EXHIBIT 10.45
                               Agreement to Develop
                  The Ticaboo Convenience Store Service Station 
                                        And
                              Boat Storage Operation

      THIS AGREEMENT is entered into at Riverton, Wyoming and
effective as of the 5th day of April, 1995 by and between Canyon
Homesteads, Inc. ("CHI"), a Utah corporation with executive offices
at 877 North 8th West, Riverton, Wyoming 82501 and Arrowstar
Investments, Inc. ("Arrowstar") a Wyoming corporation, with
executive offices at 877 North 8th West, Riverton, Wyoming 82501.
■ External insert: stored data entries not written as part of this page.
Lemma at_owner_fmap {X} (f : X -> list string * string) l p n : at_owner (f <$> l) p n <-> exists x, x ∈ l /\ (f x).2 = n /\ p ∈ (f x).1.
Proof.
  unfold at_owner. setoid_rewrite list_elem_of_fmap. split.
  - intros (o & (x & E & Hx) & Hp). exists x. by rewrite <- E.
  - intros (x & Hx & <- & Hp). exists (f x).1. split; [exists x; by rewrite <- surjective_pairing|done].
Qed.

(** A service that may fail to load. *)
Lemma extends_service {X} k (r : result (list X) string) (f : X -> list string * string) e m :
  extends (fun p k' n => (k' = k /\ exists l, r = Ok l /\ at_owner (f <$> l) p n) \/ (k' = DepErrors /\ exists x, r = Err x /\ n = e +:+ x)) m
    (match r with Ok l => attribute k (f <$> l) m | Err x => report (e +:+ x) m end).
Proof.
  destruct r as [l|x].
  - eapply extends_trans; [apply (extends_none (fun _ _ _ => False)); tauto|apply extends_attribute|]. intros p k' n. unfold at_owner. naive_solver.
  - eapply extends_trans; [apply (extends_none (fun _ _ _ => False)); tauto|apply extends_report|]. intros p k' n. unfold at_owner. naive_solver.
Qed.

Definition vm_entry (all : list Subvolume) (v : VmConfig * bool) : list string * string :=
  (device_owners all ((fun d => (vd_path d, None)) <$> vc_disks v.1), vc_name v.1).
Definition lun_entry (all : list Subvolume) (t : string * list Lun) : list string * string :=
  (device_owners all ((fun l => (backstore_path l, backing_volume l)) <$> t.2), t.1).
Definition namespace_entry (all : list Subvolume) (s : string * list Namespace) : list string * string :=
  (device_owners all ((fun n => (nn_device_path n, nn_backing_volume n)) <$> s.2), s.1).
Definition profile_entry (all : list Subvolume) (p : BackupProfile) : list string * string := (file_owners all (bp_sources p), bp_name p).
Definition nfs_entry (all : list Subvolume) (s : NfsShare) : list string * string := (file_owners all [ns_path s], ns_id s).
Definition smb_entry (all : list Subvolume) (s : SmbShare) : list string * string := (file_owners all [ss_path s], ss_name s).

(** All the services. *)
Definition attributed (env : DepEnv) (w : DepWorld) (all : list Subvolume) (p : string) (k : DepKind) (n : string) : Prop :=
  match k with
  | DepVms => at_owner (vm_entry all <$> vm_list (dw_vms w)) p n
  | DepBackup => at_owner (profile_entry all <$> dn_profiles env) p n
  | DepNfs => at_owner (nfs_entry all <$> load_all (nw_state (dw_nfs w))) p n
  | DepSmb => at_owner (smb_entry all <$> load_all (sw_state (dw_smb w))) p n
  | DepIscsi => exists ts, dn_iscsi env = Ok ts /\ at_owner (lun_entry all <$> ts) p n
  | DepNvmeof => exists ss, dn_nvmeof env = Ok ss /\ at_owner (namespace_entry all <$> ss) p n
  | DepAppsStorage | DepErrors => True
  end.

(** The lists that hold entities. *)
Definition entity_kind (k : DepKind) : Prop := k <> DepAppsStorage /\ k <> DepErrors.

Definition extends_to (A : string -> DepKind -> string -> Prop) (m m' : gmap string SubvolumeDependents) : Prop :=
  exists B, extends B m m' /\ forall p k n, entity_kind k -> B p k n <-> A p k n.

Lemma extends_to_or A B m1 m2 m3 : extends_to A m1 m2 -> extends_to B m2 m3 -> extends_to (fun p k n => A p k n \/ B p k n) m1 m3.
Proof.
  intros (A' & H1 & E1) (B' & H2 & E2). exists (fun p k n => A' p k n \/ B' p k n). split; [by eapply extends_trans|].
  intros p k n Hk. by rewrite E1, E2.
Qed.

Lemma extends_to_iff A B m m' : extends_to A m m' -> (forall p k n, entity_kind k -> A p k n <-> B p k n) -> extends_to B m m'.
Proof. intros (A' & H & E) HB. exists A'. split; [done|]. intros p k n Hk. by rewrite E, HB. Qed.

Lemma extends_to_of A B m m' : extends A m m' -> (forall p k n, entity_kind k -> A p k n <-> B p k n) -> extends_to B m m'.
Proof. intros H E. by exists A. Qed.

Lemma all_attributed_extends env w all : extends_to (attributed env w all) (by_path all) (all_attributed env w all).
Proof.
  assert (forall k entries m, extends_to (fun p k' n => k' = k /\ at_owner entries p n) m (attribute k entries m)) as Ha.
  { intros k entries m. eexists. split; [apply extends_attribute|done]. }
  assert (forall env all m, extends_to (fun p k n => False) m (attribute_apps_storage env all m)) as Hs.
  { intros. unfold attribute_apps_storage. destruct (dn_apps_config env0) as [[a b]|e].
    - eexists. split; [apply extends_attribute|]. unfold entity_kind. naive_solver.
    - eexists. split; [apply extends_report|]. unfold entity_kind. naive_solver. }
  unfold all_attributed. eapply extends_to_iff.
  - eapply extends_to_or; [|eapply (extends_to_of _ (fun p k n => k = DepNvmeof /\ exists ss, dn_nvmeof env = Ok ss /\ at_owner (namespace_entry all <$> ss) p n));
      [apply extends_service|unfold entity_kind; naive_solver]].
    eapply extends_to_or; [|eapply (extends_to_of _ (fun p k n => k = DepIscsi /\ exists ts, dn_iscsi env = Ok ts /\ at_owner (lun_entry all <$> ts) p n));
      [apply extends_service|unfold entity_kind; naive_solver]].
    eapply extends_to_or; [|apply Ha]. eapply extends_to_or; [|apply Ha]. eapply extends_to_or; [|apply Ha].
    eapply extends_to_or; [|apply Ha]. eapply extends_to_or; [apply Hs|]. eapply extends_to_of; [apply extends_apps|done].
  - intros p k n [H1 H2]. cbn beta. destruct k; cbn [attributed]; try done.
    all: intuition (try done); congruence.
Qed.

Lemma at_file_owner {X} (paths : X -> list string) (name : X -> string) all sv l n : sv ∈ all ->
  at_owner ((fun x => (file_owners all (paths x), name x)) <$> l) (sb_path sv) n <->
  exists x t, x ∈ l /\ name x = n /\ t ∈ paths x /\ deepest all sv t.
Proof.
  intros Hsv. rewrite at_owner_fmap. cbn. setoid_rewrite (elem_of_file_owners all sv Hsv). split.
  - intros (x & H1 & H2 & t & H3). by exists x, t.
  - intros (x & t & H1 & H2 & H3). exists x. split_and!; [done..|by exists t].
Qed.

Lemma at_device_owner {X Y} (items : X -> list Y) (ref : Y -> string * option BlockVolumeId) (name : X -> string) all sv l n :
  inventory_ok all -> sv ∈ all ->
  at_owner ((fun x => (device_owners all (ref <$> items x), name x)) <$> l) (sb_path sv) n <->
  exists x y, x ∈ l /\ name x = n /\ y ∈ items x /\ refers all sv (ref y).1 (ref y).2.
Proof.
  intros Hok Hsv. rewrite at_owner_fmap. cbn. setoid_rewrite (elem_of_device_owners all sv Hok Hsv). setoid_rewrite list_elem_of_fmap. split.
  - intros (x & H1 & H2 & path & id & (y & E & H3) & H4). exists x, y. by rewrite <- E.
  - intros (x & y & H1 & H2 & H3 & H4). exists x. split_and!; [done..|]. exists (ref y).1, (ref y).2. split; [|done]. exists y. by rewrite <- surjective_pairing.
Qed.

Lemma attributed_right env w all sv d : inventory_ok all -> sv ∈ all ->
  dep_id d = (sb_filesystem sv, sb_name sv, sb_path sv) ->
  (forall k n, entity_kind k -> n ∈ dep_list k d <-> attributed env w all (sb_path sv) k n) -> listed_right env w all sv d.
Proof.
  intros Hok Hsv Hid H. assert (forall path, refers all sv path None <-> deepest all sv path \/ sb_block_device sv = Some path) as Hnone.
  { intros path. unfold refers. split; [intros [?|[?|[[x Hx] _]]]; [by left|by right|done]|tauto]. }
  split; [done|..]; intros n.
  - etransitivity; [by apply (H DepVms)|]. etransitivity; [by apply (at_device_owner (fun v : VmConfig * bool => vc_disks v.1) (fun d => (vd_path d, None)))|].
    cbn [fst snd]. by setoid_rewrite Hnone.
  - etransitivity; [by apply (H DepBackup)|]. by apply (at_file_owner bp_sources bp_name).
  - etransitivity; [by apply (H DepNfs)|]. etransitivity; [by apply (at_file_owner (fun s => [ns_path s]) ns_id)|].
    setoid_rewrite list_elem_of_singleton. naive_solver.
  - etransitivity; [by apply (H DepSmb)|]. etransitivity; [by apply (at_file_owner (fun s => [ss_path s]) ss_name)|].
    setoid_rewrite list_elem_of_singleton. naive_solver.
  - etransitivity; [by apply (H DepIscsi)|]. cbn [attributed]. unfold lun_entry.
    setoid_rewrite (at_device_owner (fun t : string * list Lun => t.2) (fun l => (backstore_path l, backing_volume l)) fst all sv _ n Hok Hsv). split.
    + intros (ts & E & [i luns] & l & H1 & <- & H2 & H3). by exists ts, luns, l.
    + intros (ts & luns & l & E & H1 & H2 & H3). exists ts. split; [done|]. by exists (n, luns), l.
  - etransitivity; [by apply (H DepNvmeof)|]. cbn [attributed]. unfold namespace_entry.
    setoid_rewrite (at_device_owner (fun t : string * list Namespace => t.2) (fun l => (nn_device_path l, nn_backing_volume l)) fst all sv _ n Hok Hsv). split.
    + intros (ts & E & [i luns] & l & H1 & <- & H2 & H3). by exists ts, luns, l.
    + intros (ts & luns & l & E & H1 & H2 & H3). exists ts. split; [done|]. by exists (n, luns), l.
Qed.
(* ===== verification/CascadeRollback.v ===== *)
(** * A rollback runs on a quiet subvolume

    What [rollback_with_dependents] has stopped when the subvolume is exchanged,
    and what is as before when it returns. *)

From Stdlib Require Import ZArith Lia Ascii String.
From stdpp Require Import base list gmap strings.
From S2P Require Import Prelude.
From S2P Require Import RustStr.
From S2P Require Import Text.
From S2P Require Import RustPath.
From S2P Require Import StateDir.
From S2P Require Import Nfs.
From S2P Require Import NfsProps.
From S2P Require Import Smb.
From S2P Require Import SmbProps.
From S2P Require Import ShareScope.
From S2P Require Import Subvol.
From S2P Require Import SubvolProps.
From S2P Require Import Vm.
From S2P Require Import VmProps.
From S2P Require Import VmLife.
From S2P Require Import VmRoute.
From S2P Require Import Dependents.
From S2P Require Import DepProps.
From S2P Require Import Cascade.
From S2P Require Import CascadeProps.

(** ** VMs *)

Lemma running_None w id : vm_running w !! id = None <-> is_running w id = false.
Proof. unfold is_running. rewrite bool_decide_eq_false, eq_None_not_Some. done. Qed.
                                     Recitals

      WHEREAS, CHI leases (in its name as trustee for the Ticaboo
Townsite Joint Venture, hereafter "TTJV") land from the State of
Utah in Garfield County, Utah pursuant to "Special Use Lease
Agreement No. 399" dated July 3, 1978 (hereafter, "Special Use
Lease"), and pursuant to Development Leases and Base Leases issued
by the State Of Utah covering land under the Special Use Lease,
whereon buildings and other improvements more fully described below
(hereafter, such assets are referred to as the "Townsite"); and

      WHEREAS, CHI is responsible for the development of the Ticaboo
Townsite and the day to day management of the Ticaboo Townsite
which incudes a motel, restaurant/lounge, RV park, mobile home
park, home sites and other businesses; and

      WHEREAS, CHI believes that in order to attract a developer(s)
to promote and develop the Ticaboo Townsite, it was necessary to
establish a recreational base; and

      WHEREAS, In 1994, CHI reopened the motel, built a swimming
pool and leased the restaurant to a third party and after the 1994
tourist season (March through October), it became apparent that
additional services were needed to make the Ticaboo Townsite
profitable and more desirable to attract potential developers to
finance, construct, and establish the recreation resort townsite;
and

      WHEREAS, CHI has spent over a year, seeking individuals or
company who would be interested in developing a convenient store
service station and boat storage site; and  

      WHEREAS, because of the business risks and seasonal tourist
trade, CHI has been unsuccessful in finding a company or individual
willing to risk an investment that may be abandoned after one to
two years of testing the seasonal tourist trade; and

      WHEREAS, CHI and Arrowstar are willing to assume the business
risks of a recreational development business; and

      WHEREAS, CHI and Arrowstar desire to incorporate an Utah
limited liability company (name if available First-N-Last, LLC) on
a 50/50 basis to finance and develop the Ticaboo Service Station
and Boat Storage Operation to service the emerging destination
recreation resort townsite of Ticaboo; and

      WHEREAS, CHI has applied to the State of Utah School and
Institutional Trust Land Administration ("Utah SITLA") for approval
of the assignments of an interest in related Development Leases and
Base Lease, in accordance with this Agreement, and the Utah SITLA
has indicated to CHI that the application will be approved.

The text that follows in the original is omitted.